Штефан боялся. Не признаться себе, нет, на это ему бы достало сил.
Но каждый раз при мысли, что придется бороться с болью потери, принимать ее — он представлял, что Томас будет лежать в каком-нибудь подвале, беспомощный и изуродованный. Будет видеть себя в каком-нибудь проклятом коридоре и ждать пока он, Штефан, его освободит.
Отпустит.
И Штефан представлял, что в Орноу-На-Холме всегда цветет вереск, а Томас просто занят новыми чертежами. Он снова учит Тесс ходить, как Ида учила Берту, и когда он смотрит на мать, в его живых синих глазах горит то же чувство, что невозможно зажглось в мертвых голубых глазах Иды.
Томас занят, и незачем ему мешать.
А они с Хезер очень счастливы в очередном игрушечном городке, эпатируя его жителей экипажем и крысами.

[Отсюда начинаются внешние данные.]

(* ===== verification/WebdavTree.v ===== *)
(** * Package webdav: the tree of a file system in memory

    The theory of [memFS]: names as lists of elements, the invariant of the tree, and what
    the assignments to the maps of children do to the names that are there. *)

From S2P Require Import Prelude WebdavPath WebdavFile.

(** ** What a name stands for *)
Fixpoint resolve_from (fs : memFS) (i : nat) (es : list bytes) : option nat :=
  match es with
  | [] => Some i
  | e :: es => match children fs i !! e with Some j => resolve_from fs j es | None => None end
  end.

Abbreviation resolve fs es := (resolve_from fs root es).

Lemma resolve_app fs i a b : resolve_from fs i (a ++ b) = match resolve_from fs i a with Some j => resolve_from fs j b | None => None end.
Proof. revert i. induction a as [|e a IH]; intros i; [done|]. simpl. destruct (children fs i !! e); [apply IH|done]. Qed.

Lemma resolve_snoc fs i a e : resolve_from fs i (a ++ [e]) = match resolve_from fs i a with Some j => children fs j !! e | None => None end.
Proof. rewrite resolve_app. destruct (resolve_from fs i a) as [j|]; [|done]. simpl. by destruct (children fs j !! e). Qed.

(** ** The invariant *)
Record fs_ok (fs : memFS) : Prop := {
  ok_root : is_Some (fs_nodes fs !! root ≫= n_children);
  ok_dir i n : fs_nodes fs !! i = Some n -> is_Some (n_children n) <-> IsDir (a_mode (n_attr n)) = true;
  ok_child i e j : children fs i !! e = Some j -> is_Some (fs_nodes fs !! j);
  ok_next i : is_Some (fs_nodes fs !! i) -> (i < fs_next fs)%nat;
  ok_unique p q i : resolve fs p = Some i -> resolve fs q = Some i -> p = q
}.

Lemma resolve_node fs p i : fs_ok fs -> resolve fs p = Some i -> is_Some (fs_nodes fs !! i).
Proof.
  intros H. destruct p as [|e p] using rev_ind.
  - intros [= <-]. destruct (ok_root fs H) as [cs E]. destruct (fs_nodes fs !! root); [eauto|done].
  - rewrite resolve_snoc. destruct (resolve fs p) as [j|]; [|done]. apply (ok_child fs H).
Qed.

Lemma children_dir fs i e j : children fs i !! e = Some j -> exists n cs, fs_nodes fs !! i = Some n /\ n_children n = Some cs /\ cs !! e = Some j.
Proof.
  unfold children. destruct (fs_nodes fs !! i) as [n|] eqn:E; simpl; [|by rewrite lookup_empty].
  destruct (n_children n) as [cs|] eqn:Ec; simpl; [|by rewrite lookup_empty]. intros H. by exists n, cs.
Qed.

(** ** Stripping a prefix *)
Fixpoint strip (p q : list bytes) : option (list bytes) :=
  match p, q with
  | [], _ => Some q
  | x :: p, y :: q => if bool_decide (x = y) then strip p q else None
  | _ :: _, [] => None
  end.

Lemma strip_spec p q r : strip p q = Some r <-> q = p ++ r.
Proof.
  revert q. induction p as [|x p IH]; intros q; simpl; [split; [by intros [= ->]|by intros ->]|].
  destruct q as [|y q]; [split; done|]. case_bool_decide as E.
  - subst y. rewrite IH. split; [by intros ->|by intros [= ->]].
  - split; [done|]. intros [= -> _]. done.
Qed.

Lemma strip_app p r : strip p (p ++ r) = Some r.
Proof. by apply strip_spec. Qed.

Lemma strip_None p q : strip p q = None <-> forall r, q <> p ++ r.
Proof.
  split; [intros H r ->; by rewrite strip_app in H|]. intros H. destruct (strip p q) as [r|] eqn:E; [|done].
  apply strip_spec in E. by destruct (H r).
Qed.

(** ** Replacing the children of one directory *)
Definition same_children_but (d : nat) (fs' fs : memFS) : Prop := forall i, i <> d -> children fs' i = children fs i.

(** A name is removed. *)
Lemma resolve_delete fs fs' d pd e : (forall p q i, resolve fs p = Some i -> resolve fs q = Some i -> p = q) -> resolve fs pd = Some d ->
  same_children_but d fs' fs -> children fs' d = delete e (children fs d) ->
  forall p, resolve fs' p = match strip (pd ++ [e]) p with Some _ => None | None => resolve fs p end.
Proof.
  intros Hu Hd Hs Hc.
  assert (forall p q i, resolve fs q = Some i -> strip (pd ++ [e]) q = None ->
    resolve_from fs' i p = match strip (pd ++ [e]) (q ++ p) with Some _ => None | None => resolve_from fs i p end) as Hgen.
  { induction p as [|x p IH]; intros q i Hq Hn; [by rewrite app_nil_r, Hn|]. simpl. rewrite (cons_middle x q p), app_assoc.
    destruct (decide (i = d)) as [->|Hi].
    - rewrite (Hu _ _ _ Hq Hd) in *. rewrite Hc. destruct (decide (x = e)) as [->|Hx].
      + rewrite lookup_delete_eq, strip_app. done.
      + rewrite lookup_delete_ne by done. assert (strip (pd ++ [e]) (pd ++ [x]) = None) as Hn'.
        { apply strip_None. intros r Er. rewrite <- app_assoc in Er. apply app_inv_head in Er. injection Er as ? _. done. }
        destruct (children fs d !! x) as [j|] eqn:Ej; [apply IH; [by rewrite resolve_snoc, Hd|done]|].
        by destruct (strip (pd ++ [e]) ((pd ++ [x]) ++ p)).
    - rewrite Hs by done. destruct (children fs i !! x) as [j|] eqn:Ej; [|by destruct (strip (pd ++ [e]) ((q ++ [x]) ++ p))].
      apply IH; [by rewrite resolve_snoc, Hq|]. apply strip_None. intros r Er.
      destruct r as [|y r] using rev_ind.
      + rewrite app_nil_r in Er. apply app_inj_tail in Er as [-> _]. congruence.
      + rewrite app_assoc in Er. apply app_inj_tail in Er as [-> _]. by rewrite strip_app in Hn. }
  intros p. apply (Hgen p [] root eq_refl). destruct pd; done.
Qed.

(** From [j] the directory [d] cannot be reached. *)
Lemma resolve_away fs fs' d j : same_children_but d fs' fs -> (forall r, resolve_from fs j r <> Some d) ->
  forall p, resolve_from fs' j p = resolve_from fs j p.
Proof.
  intros Hs. intros Hj p. revert j Hj. induction p as [|x p IH]; intros j Hj; [done|]. simpl.
  rewrite Hs by (intros ->; by apply (Hj [])). destruct (children fs j !! x) as [k|] eqn:E; [|done]. apply IH.
  intros r Hr. apply (Hj (x :: r)). simpl. by rewrite E.
Qed.

(** A name is given to a node. *)
Lemma resolve_insert fs fs' d pd e j : (forall p q i, resolve fs p = Some i -> resolve fs q = Some i -> p = q) -> resolve fs pd = Some d ->
  same_children_but d fs' fs -> children fs' d = <[e := j]> (children fs d) -> (forall r, resolve_from fs j r <> Some d) ->
  forall p, resolve fs' p = match strip (pd ++ [e]) p with Some r => resolve_from fs j r | None => resolve fs p end.
Proof.
  intros Hu Hd Hs Hc Hj.
  assert (forall p q i, resolve fs q = Some i -> strip (pd ++ [e]) q = None ->
    resolve_from fs' i p = match strip (pd ++ [e]) (q ++ p) with Some r => resolve_from fs j r | None => resolve_from fs i p end) as Hgen.
  { induction p as [|x p IH]; intros q i Hq Hn; [by rewrite app_nil_r, Hn|]. simpl. rewrite (cons_middle x q p), app_assoc.
    destruct (decide (i = d)) as [->|Hi].
    - rewrite (Hu _ _ _ Hq Hd) in *. rewrite Hc. destruct (decide (x = e)) as [->|Hx].
      + rewrite lookup_insert_eq, strip_app. by apply (resolve_away fs fs' d).
      + rewrite lookup_insert_ne by done. assert (strip (pd ++ [e]) (pd ++ [x]) = None) as Hn'.
        { apply strip_None. intros r Er. rewrite <- app_assoc in Er. apply app_inv_head in Er. injection Er as ? _. done. }
        destruct (children fs d !! x) as [k|] eqn:Ej; [apply IH; [by rewrite resolve_snoc, Hd|done]|].
        destruct (strip (pd ++ [e]) ((pd ++ [x]) ++ p)) as [r|] eqn:Er; [|done]. exfalso. apply strip_spec in Er.
        rewrite <- !app_assoc in Er. apply app_inv_head in Er. injection Er as ? _. done.
    - rewrite Hs by done. assert (strip (pd ++ [e]) (q ++ [x]) = None) as Hn'.
      { apply strip_None. intros r' Er'. destruct r' as [|y r'] using rev_ind.
        - rewrite app_nil_r in Er'. apply app_inj_tail in Er' as [-> _]. congruence.
        - rewrite app_assoc in Er'. apply app_inj_tail in Er' as [-> _]. by rewrite strip_app in Hn. }
      destruct (children fs i !! x) as [k|] eqn:Ej; [by apply IH; [rewrite resolve_snoc, Hq|]|].
      destruct (strip (pd ++ [e]) ((q ++ [x]) ++ p)) as [r|] eqn:Er; [|done]. exfalso. apply strip_spec in Er.
      apply app_eq_inv in Er as [[t [E1 E2]]|[t [E1 E2]]]; [by rewrite E1, strip_app in Hn'|].
      destruct t as [|y t] using rev_ind.
      + rewrite app_nil_r in E1. apply app_inj_tail in E1 as [-> ->]. congruence.
      + rewrite app_assoc in E1. apply app_inj_tail in E1 as [-> _]. rewrite resolve_app, resolve_snoc, Hq, Ej in Hd. done. }
  intros p. apply (Hgen p [] root eq_refl). by destruct pd.
Qed.

(** ** Finding *)
Fixpoint descend (fs : memFS) (i : nat) (es : list bytes) : nat + fs_error :=
  match es with
  | [] => inl i
  | e :: es =>
      match children fs i !! e with
      | None => inr ErrNotExist
      | Some j =>
          if IsDir (default 0 ((fun n => a_mode (n_attr n)) <$> (fs_nodes fs !! j))) then descend fs j es else inr ErrInvalid
      end
  end.

Lemma abs_name_join es : es <> [] -> abs_name es = slash :: joinSlash es.
Proof.
  intros H. rewrite abs_name_flat by done. induction es as [|e es IH]; [done|]. destruct es as [|e' es]; [simpl; by rewrite app_nil_r|].
  change (flat_map (fun e => slash :: e) (e :: e' :: es)) with (slash :: e ++ flat_map (fun e => slash :: e) (e' :: es)). by rewrite IH.
Qed.

Lemma IndexByte_absent e c : c ∉ e -> IndexByte e c = -1.
Proof.
  induction e as [|b e IH]; [done|]. intros [H1 H2]%not_elem_of_cons. simpl. destruct (Z.eqb_spec b c); [congruence|]. by rewrite IH.
Qed.

Lemma IndexByte_first e c s : c ∉ e -> IndexByte (e ++ c :: s) c = zlen e.
Proof.
  induction e as [|b e IH]; [intros _; simpl; by rewrite Z.eqb_refl|]. intros [H1 H2]%not_elem_of_cons. simpl.
  destruct (Z.eqb_spec b c); [congruence|]. rewrite IH, zlen_cons by done. pose proof (zlen_nonneg e). by rewrite (proj2 (Z.ltb_ge _ _)).
Qed.

Lemma walkDir_find fs op original f : fs_ok fs -> forall es frag dir fuel,
  elems_ok (es ++ [frag]) -> (length (joinSlash (es ++ [frag])) < fuel)%nat -> is_Some (fs_nodes fs !! dir) ->
  f = (fun parent0 frag0 final (s : option (nat * bytes)) => inl (if negb final then s else if negb (bool_decide (frag0 = [])) then Some (parent0, frag0) else s)) ->
  walkDir fuel fs op original dir (joinSlash (es ++ [frag])) f None =
    Some (match descend fs dir es with inl d => inl (Some (d, frag)) | inr e => inr (PathError op original e) end).
Proof.
  intros Hok es frag dir fuel Hes Hf Hd ->. revert dir fuel Hes Hf Hd. induction es as [|e es IH]; intros dir fuel Hes Hf Hd; (destruct fuel as [|fuel]; [lia|]); cbn [walkDir].
  - apply Forall_cons in Hes as [[Hne Hns] _]. cbn [app joinSlash] in *. rewrite IndexByte_absent by done. cbn [Z.ltb Z.compare].
    rewrite bool_decide_eq_false_2 by done. done.
  - apply Forall_cons in Hes as [[Hne Hns] Hes]. cbn [app] in *.
    assert (joinSlash (e :: es ++ [frag]) = e ++ slash :: joinSlash (es ++ [frag])) as Ej by (destruct es; done).
    rewrite Ej in *. rewrite IndexByte_first by done. pose proof (zlen_nonneg e). rewrite (proj2 (Z.ltb_ge _ _)) by done.
    assert (take (Z.to_nat (zlen e)) (e ++ slash :: joinSlash (es ++ [frag])) = e) as -> by (unfold zlen; by rewrite Nat2Z.id, take_app_length).
    assert (drop (Z.to_nat (zlen e + 1)) (e ++ slash :: joinSlash (es ++ [frag])) = joinSlash (es ++ [frag])) as ->.
    { replace (Z.to_nat (zlen e + 1)) with (length (e ++ [slash])) by (rewrite length_app; unfold zlen; simpl; lia).
      change (e ++ slash :: joinSlash (es ++ [frag])) with (e ++ [slash] ++ joinSlash (es ++ [frag])). rewrite (app_assoc e [slash]). by rewrite drop_app_length. }
    rewrite bool_decide_eq_false_2 by done. cbn [andb negb]. destruct Hd as [n En]. rewrite En. cbn [mbind option_bind descend].
    assert (children fs dir = default ∅ (n_children n)) as Ec by (unfold children; by rewrite En). rewrite Ec.
    destruct (default ∅ (n_children n) !! e) as [j|] eqn:El; [|done].
    destruct (ok_child fs Hok dir e j) as [c Hc]; [by rewrite Ec|]. rewrite Hc. cbn [mbind option_bind fmap option_fmap option_map default].
    cbn [default from_option id]. destruct (IsDir (a_mode (n_attr c))); [|done]. cbn [negb]. apply IH; [done| |by exists c].
    rewrite length_app in Hf. simpl in Hf. lia.
Qed.

Lemma find_spec fs op name : fs_ok fs ->
  find fs op name = Some (match rev (name_elements name) with
                          | [] => inl None
                          | frag :: rest => match descend fs root (rev rest) with inl d => inl (Some (d, frag)) | inr e => inr (PathError op name e) end
                          end).
Proof.
  intros Hok. unfold find, walk. rewrite slashClean_elements. pose proof (name_elements_ok name) as He. apply clean_elem_ok in He.
  destruct (rev (name_elements name)) as [|frag rest] eqn:Er.
  - assert (name_elements name = []) as -> by (by rewrite <- (rev_involutive (name_elements name)), Er). done.
  - assert (name_elements name = rev rest ++ [frag]) as E by (by rewrite <- (rev_involutive (name_elements name)), Er). rewrite E in *.
    rewrite abs_name_join by (by destruct (rev rest)). rewrite Z.eqb_refl. apply walkDir_find; [done|done|lia| |done].
    destruct (ok_root fs Hok) as [cs E0]. destruct (fs_nodes fs !! root); [eauto|done].
Qed.
(* ===== verification/HtmlEntity.v ===== *)
(** * Package html: the named character references

    The maps [entity] and [entity2] of src/html/entity.go, by initial letters. *)

From S2P Require Import Prelude.

(** All entities without a semicolon are at most this long. *)
Definition longestEntityWithoutSemicolon : nat := 6.

Definition entities_A_E : list (bytes * Z) :=
  [(str "AElig;", 0xC6); (str "AMP;", 0x26); (str "Aacute;", 0xC1); (str "Abreve;", 0x102);
   (str "Acirc;", 0xC2); (str "Acy;", 0x410); (str "Afr;", 0x1D504); (str "Agrave;", 0xC0);
   (str "Alpha;", 0x391); (str "Amacr;", 0x100); (str "And;", 0x2A53); (str "Aogon;", 0x104);
   (str "Aopf;", 0x1D538); (str "ApplyFunction;", 0x2061); (str "Aring;", 0xC5); (str "Ascr;", 0x1D49C);
   (str "Assign;", 0x2254); (str "Atilde;", 0xC3); (str "Auml;", 0xC4); (str "Backslash;", 0x2216);
   (str "Barv;", 0x2AE7); (str "Barwed;", 0x2306); (str "Bcy;", 0x411); (str "Because;", 0x2235);
   (str "Bernoullis;", 0x212C); (str "Beta;", 0x392); (str "Bfr;", 0x1D505); (str "Bopf;", 0x1D539);
   (str "Breve;", 0x2D8); (str "Bscr;", 0x212C); (str "Bumpeq;", 0x224E); (str "CHcy;", 0x427);
   (str "COPY;", 0xA9); (str "Cacute;", 0x106); (str "Cap;", 0x22D2); (str "CapitalDifferentialD;", 0x2145);
   (str "Cayleys;", 0x212D); (str "Ccaron;", 0x10C); (str "Ccedil;", 0xC7); (str "Ccirc;", 0x108);
   (str "Cconint;", 0x2230); (str "Cdot;", 0x10A); (str "Cedilla;", 0xB8); (str "CenterDot;", 0xB7);
   (str "Cfr;", 0x212D); (str "Chi;", 0x3A7); (str "CircleDot;", 0x2299); (str "CircleMinus;", 0x2296);
   (str "CirclePlus;", 0x2295); (str "CircleTimes;", 0x2297); (str "ClockwiseContourIntegral;", 0x2232);
   (str "CloseCurlyDoubleQuote;", 0x201D); (str "CloseCurlyQuote;", 0x2019); (str "Colon;", 0x2237);
   (str "Colone;", 0x2A74); (str "Congruent;", 0x2261); (str "Conint;", 0x222F);
   (str "ContourIntegral;", 0x222E); (str "Copf;", 0x2102); (str "Coproduct;", 0x2210);
   (str "CounterClockwiseContourIntegral;", 0x2233); (str "Cross;", 0x2A2F); (str "Cscr;", 0x1D49E);
   (str "Cup;", 0x22D3); (str "CupCap;", 0x224D); (str "DD;", 0x2145); (str "DDotrahd;", 0x2911);
   (str "DJcy;", 0x402); (str "DScy;", 0x405); (str "DZcy;", 0x40F); (str "Dagger;", 0x2021);
   (str "Darr;", 0x21A1); (str "Dashv;", 0x2AE4); (str "Dcaron;", 0x10E); (str "Dcy;", 0x414);
   (str "Del;", 0x2207); (str "Delta;", 0x394); (str "Dfr;", 0x1D507); (str "DiacriticalAcute;", 0xB4);
   (str "DiacriticalDot;", 0x2D9); (str "DiacriticalDoubleAcute;", 0x2DD); (str "DiacriticalGrave;", 0x60);
   (str "DiacriticalTilde;", 0x2DC); (str "Diamond;", 0x22C4); (str "DifferentialD;", 0x2146);
   (str "Dopf;", 0x1D53B); (str "Dot;", 0xA8); (str "DotDot;", 0x20DC); (str "DotEqual;", 0x2250);
   (str "DoubleContourIntegral;", 0x222F); (str "DoubleDot;", 0xA8); (str "DoubleDownArrow;", 0x21D3);
   (str "DoubleLeftArrow;", 0x21D0); (str "DoubleLeftRightArrow;", 0x21D4); (str "DoubleLeftTee;", 0x2AE4);
   (str "DoubleLongLeftArrow;", 0x27F8); (str "DoubleLongLeftRightArrow;", 0x27FA);
   (str "DoubleLongRightArrow;", 0x27F9); (str "DoubleRightArrow;", 0x21D2); (str "DoubleRightTee;", 0x22A8);
   (str "DoubleUpArrow;", 0x21D1); (str "DoubleUpDownArrow;", 0x21D5); (str "DoubleVerticalBar;", 0x2225);
   (str "DownArrow;", 0x2193); (str "DownArrowBar;", 0x2913); (str "DownArrowUpArrow;", 0x21F5);
   (str "DownBreve;", 0x311); (str "DownLeftRightVector;", 0x2950); (str "DownLeftTeeVector;", 0x295E);
   (str "DownLeftVector;", 0x21BD); (str "DownLeftVectorBar;", 0x2956); (str "DownRightTeeVector;", 0x295F);
   (str "DownRightVector;", 0x21C1); (str "DownRightVectorBar;", 0x2957); (str "DownTee;", 0x22A4);
   (str "DownTeeArrow;", 0x21A7); (str "Downarrow;", 0x21D3); (str "Dscr;", 0x1D49F); (str "Dstrok;", 0x110);
   (str "ENG;", 0x14A); (str "ETH;", 0xD0); (str "Eacute;", 0xC9); (str "Ecaron;", 0x11A); (str "Ecirc;", 0xCA);
   (str "Ecy;", 0x42D); (str "Edot;", 0x116); (str "Efr;", 0x1D508); (str "Egrave;", 0xC8);
   (str "Element;", 0x2208); (str "Emacr;", 0x112); (str "EmptySmallSquare;", 0x25FB);
   (str "EmptyVerySmallSquare;", 0x25AB); (str "Eogon;", 0x118); (str "Eopf;", 0x1D53C);
   (str "Epsilon;", 0x395); (str "Equal;", 0x2A75); (str "EqualTilde;", 0x2242); (str "Equilibrium;", 0x21CC);
   (str "Escr;", 0x2130); (str "Esim;", 0x2A73); (str "Eta;", 0x397); (str "Euml;", 0xCB);
   (str "Exists;", 0x2203); (str "ExponentialE;", 0x2147)].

Он запатентовал очки. Та пластина, которую использовал в обряде Готфрид, разлетелась в пыль, показав последнее мгновение жизни Астора Вижевского.
Штефан не любил вспоминать тот день. Как рыдала Ида, как Готфрид обнимал ее, ошалело оглядывая комнату поверх ее головы, и все тянулся к узлу шарфа. Не любил вспоминать глаза Берты — сухие и красные, как она вздрагивала, словно никак не могла заплакать, а он стоял рядом, неловко гладил ее по плечу и хрипел что-то про потери и вереск.
Ему не нужна была эта память. Пусть даже разделенное вересковое утешение обрело такую силу, что действовало до сих пор.
У него была чистая пластина, были очки и деньги, которые они приносили, хотя еще не были внедрены на рынок. Позади осталась вся волокита с бумагами, последняя инстанция была как раз здесь, в Вирлью, и Штефан почти жалел, что все закончилось. Чем ему заниматься теперь он никак не мог придумать. Бесконечно пить, смотреть чужие представления и выслушивать презентации других антрепренеров оказалось вовсе не так увлекательно, как ему в начале казалось. По крайней мере, ему уже наскучило.
В тот вечер они с Хезер ехали на набережную. Когда зажигались фонари, там собирались бродячие артисты — факиры, гимнасты, мимы, музыканты и фокусники. Штефану нравилось бесцельно шататься там часами, пить кофе, понимая, что больше никто не посмеет ничего сказать про его страну и его деньги. Смотреть на людей, которые сохранили ту жизнь, которую он продал, и ощущать приятное чувство, замершее аккуратно посередине между завистью и счастьем.
Оно почти заменяло эйфорию, ту, от очков. По ней Штефан тоже тосковал. Он знал, что не будет пользоваться очками, что никогда больше не испытает этого чувства. Он сам так решил, потому что с него достаточно искушающей чародейской эйфории, и пусть с ней разбираются другие.